** SOURCE DATA follows **

(* ===== verification/Threads.v ===== *)
(** * Threads by their program points

    What the transition systems of the locks share: the threads are a list of
    program points, counted by class and moved one at a time, and the queues
    are lists of thread numbers without duplicates. *)

From S2P Require Import Prelude.

Section Threads.
Context {A : Type}.

(** The number of threads in a class. *)
Definition nthreads (P : A -> bool) (l : list A) : Z := Z.of_nat (length (List.filter P l)).

Lemma nthreads_cons P p l : nthreads P (p :: l) = b2z (P p) + nthreads P l.
Proof. unfold nthreads; cbn; destruct (P p); cbn; lia. Qed.

Lemma nthreads_insert P (l : list A) t p p' :
  l !! t = Some p -> nthreads P (<[t := p']> l) = nthreads P l - b2z (P p) + b2z (P p').
Proof.
  revert t. induction l as [|q l IH]; intros t E; [discriminate|].
  destruct t as [|t]; cbn in E.
  - simplify_eq. change (<[0%nat := p']> (p :: l)) with (p' :: l). rewrite !nthreads_cons. lia.
  - change (<[S t := p']> (q :: l)) with (q :: <[t := p']> l). rewrite !nthreads_cons, (IH t) by done. lia.
Qed.

Lemma nthreads_nonneg P (l : list A) : 0 <= nthreads P l.
Proof. unfold nthreads; lia. Qed.

Lemma nthreads_le P (l : list A) : nthreads P l <= Z.of_nat (length l).
Proof. unfold nthreads. pose proof (List.filter_length_le P l). lia. Qed.

Lemma nthreads_pos P (l : list A) t p : l !! t = Some p -> P p = true -> 0 < nthreads P l.
Proof.
  revert t. induction l as [|q l IH]; intros t E Hp; [discriminate|].
  destruct t as [|t]; cbn in *; rewrite nthreads_cons; pose proof (nthreads_nonneg P l).
  - simplify_eq. rewrite Hp. cbn. lia.
  - specialize (IH t E Hp). destruct (P q); cbn; lia.
Qed.

(** Two threads of a class of which there is at most one are the same. *)
Lemma nthreads_unique P (l : list A) t u p q :
  nthreads P l <= 1 -> l !! t = Some p -> l !! u = Some q -> P p = true -> P q = true -> t = u.
Proof.
  revert t u. induction l as [|x l IH]; intros t u Hc Et Eu Hp Hq; [discriminate|].
  rewrite nthreads_cons in Hc. pose proof (nthreads_nonneg P l).
  destruct t as [|t], u as [|u]; cbn in *; auto.
  - simplify_eq. pose proof (nthreads_pos P l u q Eu Hq). rewrite Hp in Hc. cbn in Hc. lia.
  - simplify_eq. pose proof (nthreads_pos P l t p Et Hp). rewrite Hq in Hc. cbn in Hc. lia.
  - f_equal. apply IH; auto. destruct (P x); cbn in Hc; lia.
Qed.

Lemma nthreads_none P (l : list A) : (forall t p, l !! t = Some p -> P p = false) -> nthreads P l = 0.
Proof.
  induction l as [|p l IH]; intros H; [done|]. rewrite nthreads_cons, (H 0%nat p eq_refl), IH; [done|]. intros t. apply (H (S t)).
Qed.

Lemma nthreads_mono P Q (l : list A) : (forall p, P p = true -> Q p = true) -> nthreads P l <= nthreads Q l.
Proof.
  intros Hi. induction l as [|p l IH]; [done|]. rewrite !nthreads_cons. specialize (Hi p).
  destruct (P p); [rewrite Hi by done | destruct (Q p)]; cbn; lia.
Qed.

(** Two classes that agree on all threads but one. *)
Lemma nthreads_diff P Q (l : list A) t p :
  l !! t = Some p -> (forall u q, u <> t -> l !! u = Some q -> P q = Q q) ->
  nthreads P l - b2z (P p) = nthreads Q l - b2z (Q p).
Proof.
  revert t. induction l as [|x l IH]; intros t E Hd; [discriminate|]. rewrite !nthreads_cons.
  destruct t as [|t]; cbn in E.
  - simplify_eq. assert (E : nthreads P l = nthreads Q l); [|lia].
    unfold nthreads. do 2 f_equal. apply List.filter_ext_in. intros q Hq.
    apply list_elem_of_In, list_elem_of_lookup in Hq as [u Hu]. apply (Hd (S u)); done.
  - rewrite (Hd 0%nat x) by done. enough (nthreads P l - b2z (P p) = nthreads Q l - b2z (Q p)) by lia.
    apply (IH t); [done|]. intros u q Hu. apply (Hd (S u)). lia.
Qed.

(** The numbers of the threads in a class. *)
Definition members (P : A -> bool) (l : list A) : list nat :=
  List.filter (fun i => match l !! i with Some p => P p | None => false end) (seq 0 (length l)).

Lemma members_length P l : nthreads P l = Z.of_nat (length (members P l)).
Proof.
  unfold nthreads, members. f_equal. induction l as [|p l IH]; [done|]. cbn [length seq List.filter lookup list_lookup].
  assert (E : length (List.filter (fun i => match (p :: l) !! i with Some q => P q | None => false end) (seq 1 (length l)))
            = length (List.filter P l)).
  { rewrite IH, <- fmap_S_seq. generalize (seq 0 (length l)). intros ks.
    induction ks as [|k ks IHk]; [done|]. cbn. destruct (l !! k) as [q|]; [destruct (P q)|]; cbn; auto. }
  destruct (P p); cbn [length]; rewrite E; done.
Qed.

Lemma elem_of_members P l t : t ∈ members P l <-> exists p, l !! t = Some p /\ P p = true.
Proof.
  unfold members. rewrite list_elem_of_In, List.filter_In, List.in_seq. split.
  - intros [_ Hp]. destruct (l !! t) eqn:E; [eauto | discriminate].
  - intros (p & E & Hp). rewrite E. apply lookup_lt_Some in E. split; [lia | done].
Qed.

Lemma members_nodup P l : NoDup (members P l).
Proof. apply NoDup_ListNoDup, List.NoDup_filter, List.seq_NoDup. Qed.

(** A queue of threads of a class is no longer than the class has threads. *)
Lemma queue_le P l q :
  NoDup q -> (forall t, t ∈ q -> exists p, l !! t = Some p /\ P p = true) -> Z.of_nat (length q) <= nthreads P l.
Proof.
  intros Hn Hq. rewrite members_length. apply Nat2Z.inj_le, List.NoDup_incl_length; [apply NoDup_ListNoDup; done|].
  intros t Ht%list_elem_of_In. apply list_elem_of_In, elem_of_members. auto.
Qed.

(** When it is shorter, a thread of the class is not on it. *)
Lemma queue_lt P l (q : list nat) :
  Z.of_nat (length q) < nthreads P l -> exists t p, l !! t = Some p /\ P p = true /\ t ∉ q.
Proof.
  intros Hlt. destruct (decide (Forall (fun t => t ∈ q) (members P l))) as [Hall | Hno].
  - exfalso. rewrite members_length in Hlt.
    assert (length (members P l) <= length q)%nat; [|lia].
    apply List.NoDup_incl_length; [apply NoDup_ListNoDup, members_nodup|].
    intros t Ht%list_elem_of_In. apply list_elem_of_In. rewrite Forall_forall in Hall. auto.
  - apply not_Forall_Exists in Hno; [|apply _]. apply Exists_exists in Hno as (t & Ht & Hnq).
    apply elem_of_members in Ht as (p & E & Hp). eauto.
Qed.

Lemma nthreads_replicate P n p : P p = false -> nthreads P (replicate n p) = 0.
Proof. intros Hp. induction n; [done|]. cbn [replicate]. rewrite nthreads_cons, Hp, IHn. done. Qed.

Lemma lookup_goto (l : list A) t p u q :
  l !! t = Some p -> <[t := q]> l !! u = if decide (u = t) then Some q else l !! u.
Proof.
  intros E. destruct (decide (u = t)) as [-> | Hn].
  - apply list_lookup_insert_eq. apply lookup_lt_Some in E. done.
  - apply list_lookup_insert_ne. auto.
Qed.

End Threads.

Lemma tail_sub (l : list nat) u : u ∈ tail l -> u ∈ l.
Proof. destruct l; [auto | right; auto]. Qed.

Lemma nodup_tail (l : list nat) : NoDup l -> NoDup (tail l).
Proof. destruct 1; [constructor | auto]. Qed.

** End of SOURCE DATA **

EXERCISE INSTRUCTIONS:
Which of the lines above hold the string "replicate"? Pick each of them out.

FINAL ANSWER:
Lemma nthreads_replicate P n p : P p = false -> nthreads P (replicate n p) = 0.
Proof. intros Hp. induction n; [done|]. cbn [replicate]. rewrite nthreads_cons, Hp, IHn. done. Qed.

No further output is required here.